Hace años que el término fascista, más allá de para definir a unos pocos aunque peligrosos nostálgicos de uno de los experimentos políticos europeos más monstruosos, no sirve para avanzar en la comprensión política de la era que nos ha tocado vivir.

Al contrario, su manida y generalizante utilización por parte de la izquierda logra, por reacción, el efecto contrario, al legitimar a opciones políticas de derecha extrema que no tienen problema alguno en desmarcarse de los planes de «solución final» que ensayaron tanto Hitler como Mussolini, y Franco, hace 80 largos años.

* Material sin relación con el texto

Notation "x <- c ;; k" := (bind c (fun x => k))
  (at level 61, c at next level, right associativity).
Notation "c ;; k" := (bind c (fun _ => k))
  (at level 61, right associativity).

Definition log (ev : event) : M unit :=
  fun w => (tt, mk_world (core w) (core_pos w) (pending w) (nflush w)
                  (dump_list w) (nalloc w) (nwrite w) (trace w ++ [ev])).

(** The world once the events [evs] have happened in it. *)
Definition logged (evs : list event) (w : world) : world :=
  mk_world (core w) (core_pos w) (pending w) (nflush w) (dump_list w)
    (nalloc w) (nwrite w) (trace w ++ evs).

Definition get_dump_list : M (list core_data) := fun w => (dump_list w, w).

Definition set_dump_list (l : list core_data) : M unit :=
  fun w => (tt, mk_world (core w) (core_pos w) (pending w) (nflush w) l
                  (nalloc w) (nwrite w) (trace w)).

Definition set_core (f : list byte) (pos : Z) : M unit :=
  fun w => (tt, mk_world f pos (pending w) (nflush w) (dump_list w) (nalloc w)
                  (nwrite w) (trace w)).

Section Run.

Variable e : env.

(** One request to the allocator. *)
Definition allocate : M bool :=
  fun w => (alloc_ok e (nalloc w),
            mk_world (core w) (core_pos w) (pending w) (nflush w)
              (dump_list w) (S (nalloc w)) (nwrite w) (trace w)).

Definition malloc (n : Z) : M bool :=
  ok <- allocate ;; log (Malloc n ok) ;; ret ok.

Definition calloc : M bool :=
  ok <- allocate ;; log (Calloc ok) ;; ret ok.

Definition strndup : M bool :=
  ok <- allocate ;; log (Strndup ok) ;; ret ok.

(** The write-back of the bytes that wait in the stream.  The file stores
    what it has room for; the rest is lost, and the write-back has failed. *)
Definition fflush_core : M bool :=
  fun w =>
    match pending w with
    | None => (true, w)
    | Some (pos, waiting) =>
        let stored := room_for (flush_room e (nflush w)) waiting in
        (Nat.eqb (List.length stored) (List.length waiting),
         mk_world (write_at (core w) pos stored) (core_pos w) None
           (S (nflush w)) (dump_list w) (nalloc w) (nwrite w) (trace w))
    end.

(** [fseek (f_core, offset, SEEK_SET)]: the stream first writes back what
    waits, and fails when that fails. *)
Definition fseek_core (offset : Z) : M bool :=
  written <- fflush_core ;;
  let ok := (written && seekable offset)%bool in
  log (Fseek_core offset ok) ;;
  (if ok then (fun w => set_core (core w) offset w) else ret tt) ;;
  ret ok.

(** [fclose (f_core)] in [main], which drops its result. *)
Definition fclose_core : M unit :=
  fflush_core ;; ret tt.

(** [fseek (f_dump, offset, SEEK_SET)]: the new position of the dump. *)
Definition fseek_dump (offset : Z) : M (option Z) :=
  let ok := seekable offset in
  log (Fseek_dump offset ok) ;;
  ret (if ok then Some offset else None).

(** [fread (buf, n, 1, f_dump) == 1]: the [n] bytes read.  One item of [n]
    bytes is read whole or not at all, and no item has size 0. *)
Definition fread (f_dump : list byte) (pos n : Z) : M (option (list byte)) :=
  let buf := read_at f_dump pos n in
  let ok := ((0 <? n) && (Z.of_nat (List.length buf) =? n))%bool in
  log (Fread n ok) ;;
  ret (if ok then Some buf else None).

(** [fwrite (buf, n, 1, f_core) == 1].  The bytes that the stream takes
    wait in it, after those that wait already; the file is not written
    here. *)
Definition fwrite (buf : list byte) (n : Z) : M bool :=
  fun w =>
    let taken := room_for (fwrite_room e (nwrite w)) buf in
    let ok := ((0 <? n) && (Z.of_nat (List.length taken) =? n))%bool in
    (ok,
     mk_world (core w) (core_pos w + Z.of_nat (List.length taken))
       (Some (match pending w with
              | Some (pos, waiting) => (pos, waiting ++ taken)
              | None => (core_pos w, taken)
              end))
       (nflush w) (dump_list w) (nalloc w) (S (nwrite w))
       (trace w ++ [Fwrite n ok])).

(** [fopen (name, "r")]. *)
Definition fopen (name : string) : M (option (list byte)) :=
  let f := fopen_r e name in
  log (Fopen name (match f with Some _ => true | None => false end)) ;;
  ret f.

Definition fclose (name : string) : M unit := log (Fclose name).

(** ** [add_dump_item] and [write_core] *)

Definition add_dump_item (mem_offset size : Z) : M unit :=
  ok <- calloc ;;
  if negb ok then ret tt
  else
    l <- get_dump_list ;;
    set_dump_list (mk_core_data mem_offset 0 size :: l).

(** [write_core]; [f_dump] holds the bytes of the open dump file. *)
Definition write_core (f_dump : list byte) (d : ident_data) (direct : bool) : M Z :=
  (* seek in core *)
  ok <- fseek_core (core_offset d) ;;
  if negb ok then
    log (Stderr (Err_seek_core (core_offset d) (ident d))) ;; ret (-1)
  else
  (* seek in dump *)
  pos <- fseek_dump (dump_offset d) ;;
  match pos with
  | None => log (Stderr (Err_seek_dump (dump_offset d) (ident d))) ;; ret (-1)
  | Some p =>
  (* alloc data buffer *)
  ok <- malloc (size d) ;;
  if negb ok then
    log (Stderr (Err_out_of_memory_bytes (size d))) ;; ret (-1)
  else
  (* read from dump *)
  r <- fread f_dump p (size d) ;;
  match r with
  | None =>
      log (Stderr (Err_read (size d))) ;;
      (if direct then log (Stderr (Hint_data (ident d) (size d))) else ret tt) ;;
      ret (-1)
  | Some buf =>
  (* write to core *)
  ok <- fwrite buf (size d) ;;
  if negb ok then log (Stderr (Err_write (size d))) ;; ret (-1)
  else
    add_dump_item (mem_offset d) (size d) ;;
    log (Stdout (Injected (ident d) (size d) direct)) ;;
    ret 0
  end
  end.

(** ** [inject_data] *)

(** "extract ident name from file path". *)
Definition ident_of_path (b_fname : string) : string :=
  match Libc.strrchr b_fname "/"%char with
  | Some p => Libc.next p
  | None => b_fname
  end.

(** The block under [if (direct.size > 0)].  [None] is its [return -1];
    otherwise the new value of [err]. *)
Definition inject_direct (b_fname : string) (direct : ident_data)
    (options : list prog_option) (err : Z)
  : M (option Z * list prog_option) :=
  let direct := set_filename b_fname direct in
  (* replace/insert any user specified direct data *)
  let '(direct, options) := check_user_data direct options in
  (* open binary dump file for reading *)
  f <- fopen (filename direct) ;;
  match f with
  | None => log (Stderr (Err_open (filename direct))) ;; ret (None, options)
  | Some f_dump =>
      (* write direct data (continuing on error) *)
      r <- write_core f_dump direct true ;;
      fclose (filename direct) ;;
      ret (Some (Z.lor err r), options)
  end.

(** The block under [if (indirect.size > 0)], in the same way. *)
Definition inject_indirect (b_fname : string) (indirect : ident_data) (err : Z)
  : M (option Z) :=
  let indirect := set_filename b_fname indirect in
  (* open binary dump file for reading *)
  f <- fopen (filename indirect) ;;
  match f with
  | None => log (Stderr (Err_open (filename indirect))) ;; ret None
  | Some f_dump =>
      (* write indirect data (continuing on error) *)
      r <- write_core f_dump indirect false ;;
      fclose (filename indirect) ;;
      ret (Some (Z.lor err r))
  end.

Definition return_value (r : option Z) : Z :=
  match r with
  | Some err => err
  | None => -1
  end.

(** The rest of [inject_data] after the direct block. *)
Definition inject_rest (b_fname : string) (indirect : ident_data) (err : Z) : M Z :=
  if 0 <? size indirect then
    r <- inject_indirect b_fname indirect err ;; ret (return_value r)
  else ret err.

(** [inject_data]: the return value and the option list, whose [processed]
    flags it updates in place.  [map] is the text of the symbol map. *)
Definition inject_data (map : string) (b_fname : string)
    (options : list prog_option) : M (Z * list prog_option) :=
  let id := ident_of_path b_fname in
  (* get offsets/sizes from symbol map *)
  let '(found, direct, indirect) := get_ident_data id map in
  if negb (found =? 0) then
    log (Stderr (Err_ident_not_found id)) ;; ret (-1, options)
  else
    let err := 0 in
    if 0 <? size direct then
      r <- inject_direct b_fname direct options err ;;
      match r with
      | (None, options) => ret (-1, options)
      | (Some err, options) =>
          r <- inject_rest b_fname indirect err ;; ret (r, options)
      end
    else
      r <- inject_rest b_fname indirect err ;; ret (r, options).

Le ha bastado a Meloni renovar su profesión de fe atlantista y prometer que en todo caso hará pagar a los inmigrantes africanos su impotencia para enredar a la UE con desafíos presupuestarios para que algunos respiren aliviados.

Más valdría intentar entender estos fenómenos políticos, y las razones por las que encuentran creciente eco, antes que enredarnos en debatir sobre si hay que anteponer el prefijo pos- o tardo-, o simplemente nada, al apelativo de fascista.

Porque resulta que nadie se reclama como tal y muchos señalados acusan al enemigo de serlo. Mientras, el fantasma de la derecha retrógrada y autoritaria recorre el mundo.